→ **TASK STATEMENT**
Pull out every line of the listing below where "answerable" appears.
- Opening Delimiter -
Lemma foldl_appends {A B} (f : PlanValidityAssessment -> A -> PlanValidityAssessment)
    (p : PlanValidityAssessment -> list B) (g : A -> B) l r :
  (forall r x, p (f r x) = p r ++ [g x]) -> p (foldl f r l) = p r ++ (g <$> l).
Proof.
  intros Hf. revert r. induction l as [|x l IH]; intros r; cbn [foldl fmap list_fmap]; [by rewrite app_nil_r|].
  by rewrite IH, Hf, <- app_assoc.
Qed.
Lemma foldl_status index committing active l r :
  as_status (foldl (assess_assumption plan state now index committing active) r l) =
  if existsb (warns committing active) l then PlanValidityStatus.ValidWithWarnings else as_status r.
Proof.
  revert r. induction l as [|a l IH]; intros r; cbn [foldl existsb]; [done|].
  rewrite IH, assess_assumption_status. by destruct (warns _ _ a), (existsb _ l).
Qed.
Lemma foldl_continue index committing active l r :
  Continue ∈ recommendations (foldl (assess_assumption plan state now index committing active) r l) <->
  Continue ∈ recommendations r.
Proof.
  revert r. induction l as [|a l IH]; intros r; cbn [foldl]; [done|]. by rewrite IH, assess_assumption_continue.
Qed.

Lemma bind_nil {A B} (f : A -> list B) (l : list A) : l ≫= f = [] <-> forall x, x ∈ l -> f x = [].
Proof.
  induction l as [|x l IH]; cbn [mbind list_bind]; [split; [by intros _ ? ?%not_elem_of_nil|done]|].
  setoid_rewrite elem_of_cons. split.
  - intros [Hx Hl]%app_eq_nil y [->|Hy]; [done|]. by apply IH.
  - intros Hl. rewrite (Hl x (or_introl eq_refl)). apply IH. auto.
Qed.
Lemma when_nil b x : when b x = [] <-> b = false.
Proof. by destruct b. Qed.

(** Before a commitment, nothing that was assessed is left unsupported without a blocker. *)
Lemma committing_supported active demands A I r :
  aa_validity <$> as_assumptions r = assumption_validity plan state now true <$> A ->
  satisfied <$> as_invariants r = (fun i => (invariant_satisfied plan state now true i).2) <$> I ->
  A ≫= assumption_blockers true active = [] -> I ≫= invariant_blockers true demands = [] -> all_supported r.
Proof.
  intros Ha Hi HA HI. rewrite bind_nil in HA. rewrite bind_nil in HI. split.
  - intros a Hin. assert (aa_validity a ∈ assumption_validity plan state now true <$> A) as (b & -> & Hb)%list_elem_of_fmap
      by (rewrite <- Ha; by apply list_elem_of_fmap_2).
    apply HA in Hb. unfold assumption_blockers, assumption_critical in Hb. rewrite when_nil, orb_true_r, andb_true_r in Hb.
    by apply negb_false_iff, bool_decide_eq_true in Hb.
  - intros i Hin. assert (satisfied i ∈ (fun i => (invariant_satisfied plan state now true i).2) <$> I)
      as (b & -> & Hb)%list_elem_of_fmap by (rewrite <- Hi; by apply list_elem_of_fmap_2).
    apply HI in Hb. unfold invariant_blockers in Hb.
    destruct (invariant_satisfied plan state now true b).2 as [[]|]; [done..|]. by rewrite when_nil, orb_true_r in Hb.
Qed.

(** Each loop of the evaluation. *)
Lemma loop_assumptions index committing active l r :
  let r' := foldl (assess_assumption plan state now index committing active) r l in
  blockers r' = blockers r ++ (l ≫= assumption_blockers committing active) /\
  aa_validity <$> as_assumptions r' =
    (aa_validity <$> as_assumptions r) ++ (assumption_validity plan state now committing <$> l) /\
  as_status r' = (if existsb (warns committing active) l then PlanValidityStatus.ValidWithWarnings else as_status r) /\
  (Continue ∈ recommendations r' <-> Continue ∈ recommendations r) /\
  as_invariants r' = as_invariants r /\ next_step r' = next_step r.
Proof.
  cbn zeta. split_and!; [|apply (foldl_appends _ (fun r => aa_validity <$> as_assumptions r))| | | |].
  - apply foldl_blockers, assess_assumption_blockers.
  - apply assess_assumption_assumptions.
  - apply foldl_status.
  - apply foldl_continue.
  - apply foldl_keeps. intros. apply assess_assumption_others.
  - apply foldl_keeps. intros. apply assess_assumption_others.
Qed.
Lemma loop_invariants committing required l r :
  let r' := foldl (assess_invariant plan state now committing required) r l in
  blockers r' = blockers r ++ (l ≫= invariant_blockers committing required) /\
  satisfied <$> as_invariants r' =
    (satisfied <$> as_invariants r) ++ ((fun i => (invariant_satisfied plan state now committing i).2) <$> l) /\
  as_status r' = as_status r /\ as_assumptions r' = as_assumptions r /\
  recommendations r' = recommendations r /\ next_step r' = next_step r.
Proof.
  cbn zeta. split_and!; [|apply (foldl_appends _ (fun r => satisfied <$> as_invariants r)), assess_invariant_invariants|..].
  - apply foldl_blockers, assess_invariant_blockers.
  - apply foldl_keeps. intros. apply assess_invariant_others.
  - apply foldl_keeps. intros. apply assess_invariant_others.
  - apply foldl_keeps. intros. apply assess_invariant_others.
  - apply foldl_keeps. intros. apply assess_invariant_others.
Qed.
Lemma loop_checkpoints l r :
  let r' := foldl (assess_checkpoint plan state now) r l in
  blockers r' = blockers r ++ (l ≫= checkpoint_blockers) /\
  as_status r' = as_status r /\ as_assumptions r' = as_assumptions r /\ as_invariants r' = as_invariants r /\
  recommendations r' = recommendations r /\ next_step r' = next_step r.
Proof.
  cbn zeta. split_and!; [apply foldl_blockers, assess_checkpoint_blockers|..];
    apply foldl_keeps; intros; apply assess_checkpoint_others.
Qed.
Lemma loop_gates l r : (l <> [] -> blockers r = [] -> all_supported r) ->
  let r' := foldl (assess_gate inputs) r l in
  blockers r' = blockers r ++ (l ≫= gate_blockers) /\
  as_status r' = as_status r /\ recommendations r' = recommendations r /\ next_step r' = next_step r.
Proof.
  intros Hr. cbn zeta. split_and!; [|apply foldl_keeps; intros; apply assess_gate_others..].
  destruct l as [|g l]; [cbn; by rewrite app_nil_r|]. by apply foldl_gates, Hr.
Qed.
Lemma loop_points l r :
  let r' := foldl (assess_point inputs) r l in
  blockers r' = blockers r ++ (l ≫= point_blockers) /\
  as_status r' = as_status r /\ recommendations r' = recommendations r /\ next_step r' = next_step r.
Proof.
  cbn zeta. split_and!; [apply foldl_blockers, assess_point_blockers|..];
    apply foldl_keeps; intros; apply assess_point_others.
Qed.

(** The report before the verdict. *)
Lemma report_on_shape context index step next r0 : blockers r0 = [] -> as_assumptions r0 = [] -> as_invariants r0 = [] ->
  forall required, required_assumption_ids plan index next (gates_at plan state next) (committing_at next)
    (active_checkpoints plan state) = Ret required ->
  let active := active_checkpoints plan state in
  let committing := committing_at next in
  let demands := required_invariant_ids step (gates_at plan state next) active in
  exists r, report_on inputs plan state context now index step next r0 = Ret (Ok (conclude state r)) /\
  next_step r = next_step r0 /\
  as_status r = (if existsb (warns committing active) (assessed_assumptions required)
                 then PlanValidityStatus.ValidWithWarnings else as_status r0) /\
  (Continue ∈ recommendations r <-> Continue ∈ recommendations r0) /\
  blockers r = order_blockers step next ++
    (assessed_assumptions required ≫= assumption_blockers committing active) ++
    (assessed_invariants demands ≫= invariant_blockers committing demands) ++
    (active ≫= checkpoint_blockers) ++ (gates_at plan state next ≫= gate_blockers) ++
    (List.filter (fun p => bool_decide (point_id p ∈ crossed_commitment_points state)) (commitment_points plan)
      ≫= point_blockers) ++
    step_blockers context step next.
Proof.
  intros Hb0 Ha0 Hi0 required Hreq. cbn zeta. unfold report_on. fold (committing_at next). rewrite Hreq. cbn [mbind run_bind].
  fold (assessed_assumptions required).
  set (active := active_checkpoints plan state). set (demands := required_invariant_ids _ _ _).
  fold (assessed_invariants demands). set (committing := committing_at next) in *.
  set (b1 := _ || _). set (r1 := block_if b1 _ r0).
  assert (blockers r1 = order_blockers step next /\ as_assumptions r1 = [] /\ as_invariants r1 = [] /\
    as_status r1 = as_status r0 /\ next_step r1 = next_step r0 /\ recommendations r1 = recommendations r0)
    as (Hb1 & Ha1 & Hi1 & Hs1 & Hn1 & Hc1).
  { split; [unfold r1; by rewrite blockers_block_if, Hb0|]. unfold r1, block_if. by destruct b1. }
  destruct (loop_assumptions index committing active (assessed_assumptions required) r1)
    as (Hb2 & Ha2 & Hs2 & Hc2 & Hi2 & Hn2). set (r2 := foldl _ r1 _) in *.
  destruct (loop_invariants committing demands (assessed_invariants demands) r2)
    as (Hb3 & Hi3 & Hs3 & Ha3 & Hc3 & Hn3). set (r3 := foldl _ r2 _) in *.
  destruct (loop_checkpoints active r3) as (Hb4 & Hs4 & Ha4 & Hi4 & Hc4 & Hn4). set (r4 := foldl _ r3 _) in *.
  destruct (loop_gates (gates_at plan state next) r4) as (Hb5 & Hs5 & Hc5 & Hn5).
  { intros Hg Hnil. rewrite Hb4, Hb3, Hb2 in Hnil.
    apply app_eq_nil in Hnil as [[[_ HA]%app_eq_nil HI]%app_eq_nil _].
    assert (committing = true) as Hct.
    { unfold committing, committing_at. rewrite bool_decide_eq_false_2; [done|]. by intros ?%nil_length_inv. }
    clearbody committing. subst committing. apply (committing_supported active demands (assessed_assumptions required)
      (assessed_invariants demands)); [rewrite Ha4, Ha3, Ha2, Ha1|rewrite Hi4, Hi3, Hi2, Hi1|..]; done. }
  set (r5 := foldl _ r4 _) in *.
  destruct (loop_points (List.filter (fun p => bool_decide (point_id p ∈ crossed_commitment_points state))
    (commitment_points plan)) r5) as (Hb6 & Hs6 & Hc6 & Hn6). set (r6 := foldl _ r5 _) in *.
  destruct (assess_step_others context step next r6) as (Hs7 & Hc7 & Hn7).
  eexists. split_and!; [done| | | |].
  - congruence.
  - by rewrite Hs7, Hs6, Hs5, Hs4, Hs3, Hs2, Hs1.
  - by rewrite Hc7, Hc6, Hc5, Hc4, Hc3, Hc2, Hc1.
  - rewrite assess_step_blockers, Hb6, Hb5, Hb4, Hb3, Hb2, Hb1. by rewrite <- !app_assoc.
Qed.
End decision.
- Closing Delimiter -
- Opening Delimiter -
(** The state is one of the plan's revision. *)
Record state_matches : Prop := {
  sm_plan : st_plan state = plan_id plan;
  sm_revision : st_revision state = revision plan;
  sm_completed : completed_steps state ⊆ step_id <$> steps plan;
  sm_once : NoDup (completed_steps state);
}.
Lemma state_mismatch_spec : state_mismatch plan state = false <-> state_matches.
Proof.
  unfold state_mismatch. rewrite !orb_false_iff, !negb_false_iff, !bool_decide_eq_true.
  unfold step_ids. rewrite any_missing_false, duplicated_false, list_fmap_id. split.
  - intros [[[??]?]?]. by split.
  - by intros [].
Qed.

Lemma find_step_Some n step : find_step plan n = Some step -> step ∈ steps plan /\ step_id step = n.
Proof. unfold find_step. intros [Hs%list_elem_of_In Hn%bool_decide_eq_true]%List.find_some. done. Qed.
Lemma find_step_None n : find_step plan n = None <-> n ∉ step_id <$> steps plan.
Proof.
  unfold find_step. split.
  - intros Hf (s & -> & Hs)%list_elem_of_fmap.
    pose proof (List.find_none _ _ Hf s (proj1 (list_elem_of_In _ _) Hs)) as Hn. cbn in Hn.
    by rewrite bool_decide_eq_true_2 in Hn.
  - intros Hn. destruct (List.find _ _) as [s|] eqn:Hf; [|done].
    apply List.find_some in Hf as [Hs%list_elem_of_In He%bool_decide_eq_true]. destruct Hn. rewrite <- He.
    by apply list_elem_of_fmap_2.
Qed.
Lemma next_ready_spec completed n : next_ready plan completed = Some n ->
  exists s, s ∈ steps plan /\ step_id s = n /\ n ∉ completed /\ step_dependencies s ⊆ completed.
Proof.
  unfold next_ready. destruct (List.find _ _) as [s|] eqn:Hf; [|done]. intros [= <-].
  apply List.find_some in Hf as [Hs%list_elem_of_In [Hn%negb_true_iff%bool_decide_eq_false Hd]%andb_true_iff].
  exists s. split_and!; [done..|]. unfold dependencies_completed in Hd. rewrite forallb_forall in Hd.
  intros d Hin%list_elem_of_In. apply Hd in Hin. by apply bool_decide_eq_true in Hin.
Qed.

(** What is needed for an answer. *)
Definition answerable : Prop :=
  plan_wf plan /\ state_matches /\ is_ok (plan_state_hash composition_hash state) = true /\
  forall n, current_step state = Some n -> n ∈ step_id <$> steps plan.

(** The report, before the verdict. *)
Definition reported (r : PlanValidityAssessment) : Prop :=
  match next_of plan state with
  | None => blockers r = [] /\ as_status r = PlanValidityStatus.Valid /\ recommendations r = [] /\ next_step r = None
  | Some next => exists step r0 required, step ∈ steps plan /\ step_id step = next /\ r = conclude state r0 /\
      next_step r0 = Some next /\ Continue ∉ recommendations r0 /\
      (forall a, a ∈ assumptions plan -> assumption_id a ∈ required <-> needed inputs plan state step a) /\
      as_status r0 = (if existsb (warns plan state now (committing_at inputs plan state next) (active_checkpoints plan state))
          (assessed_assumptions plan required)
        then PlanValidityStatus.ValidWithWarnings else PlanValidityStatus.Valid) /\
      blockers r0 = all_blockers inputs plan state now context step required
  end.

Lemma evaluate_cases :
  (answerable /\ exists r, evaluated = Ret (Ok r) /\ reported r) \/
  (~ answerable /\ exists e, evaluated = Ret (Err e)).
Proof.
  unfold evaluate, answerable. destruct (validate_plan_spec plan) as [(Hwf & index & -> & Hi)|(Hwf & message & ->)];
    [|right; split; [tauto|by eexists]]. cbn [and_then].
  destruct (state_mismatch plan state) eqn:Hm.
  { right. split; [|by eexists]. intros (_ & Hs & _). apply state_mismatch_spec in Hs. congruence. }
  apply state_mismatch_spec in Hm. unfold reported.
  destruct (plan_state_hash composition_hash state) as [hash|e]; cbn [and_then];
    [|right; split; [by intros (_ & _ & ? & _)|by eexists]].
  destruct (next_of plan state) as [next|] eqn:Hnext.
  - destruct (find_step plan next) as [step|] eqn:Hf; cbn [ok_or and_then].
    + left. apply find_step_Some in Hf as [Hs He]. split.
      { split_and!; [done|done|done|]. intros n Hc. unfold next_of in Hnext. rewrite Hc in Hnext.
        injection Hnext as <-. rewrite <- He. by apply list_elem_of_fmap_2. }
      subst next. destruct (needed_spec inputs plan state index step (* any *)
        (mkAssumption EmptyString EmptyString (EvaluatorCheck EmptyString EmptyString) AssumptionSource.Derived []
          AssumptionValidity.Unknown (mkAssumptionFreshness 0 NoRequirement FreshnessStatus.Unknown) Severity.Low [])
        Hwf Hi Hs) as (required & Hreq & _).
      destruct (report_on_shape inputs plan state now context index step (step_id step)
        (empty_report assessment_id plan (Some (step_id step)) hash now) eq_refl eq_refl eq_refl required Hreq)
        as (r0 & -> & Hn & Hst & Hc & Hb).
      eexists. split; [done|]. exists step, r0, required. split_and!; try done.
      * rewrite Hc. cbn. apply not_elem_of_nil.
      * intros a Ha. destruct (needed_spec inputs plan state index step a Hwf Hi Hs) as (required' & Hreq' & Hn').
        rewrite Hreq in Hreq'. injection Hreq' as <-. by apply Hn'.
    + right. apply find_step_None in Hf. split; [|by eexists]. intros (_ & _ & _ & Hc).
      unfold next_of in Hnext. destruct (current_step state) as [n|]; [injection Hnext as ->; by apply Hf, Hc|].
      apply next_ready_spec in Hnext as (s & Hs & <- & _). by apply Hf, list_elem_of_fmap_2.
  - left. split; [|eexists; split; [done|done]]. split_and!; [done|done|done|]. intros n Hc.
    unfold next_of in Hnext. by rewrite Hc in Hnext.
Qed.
- Closing Delimiter -
→ **EXERCISE SOLUTION**
Definition answerable : Prop :=
  (answerable /\ exists r, evaluated = Ret (Ok r) /\ reported r) \/
  (~ answerable /\ exists e, evaluated = Ret (Err e)).
  unfold evaluate, answerable. destruct (validate_plan_spec plan) as [(Hwf & index & -> & Hi)|(Hwf & message & ->)];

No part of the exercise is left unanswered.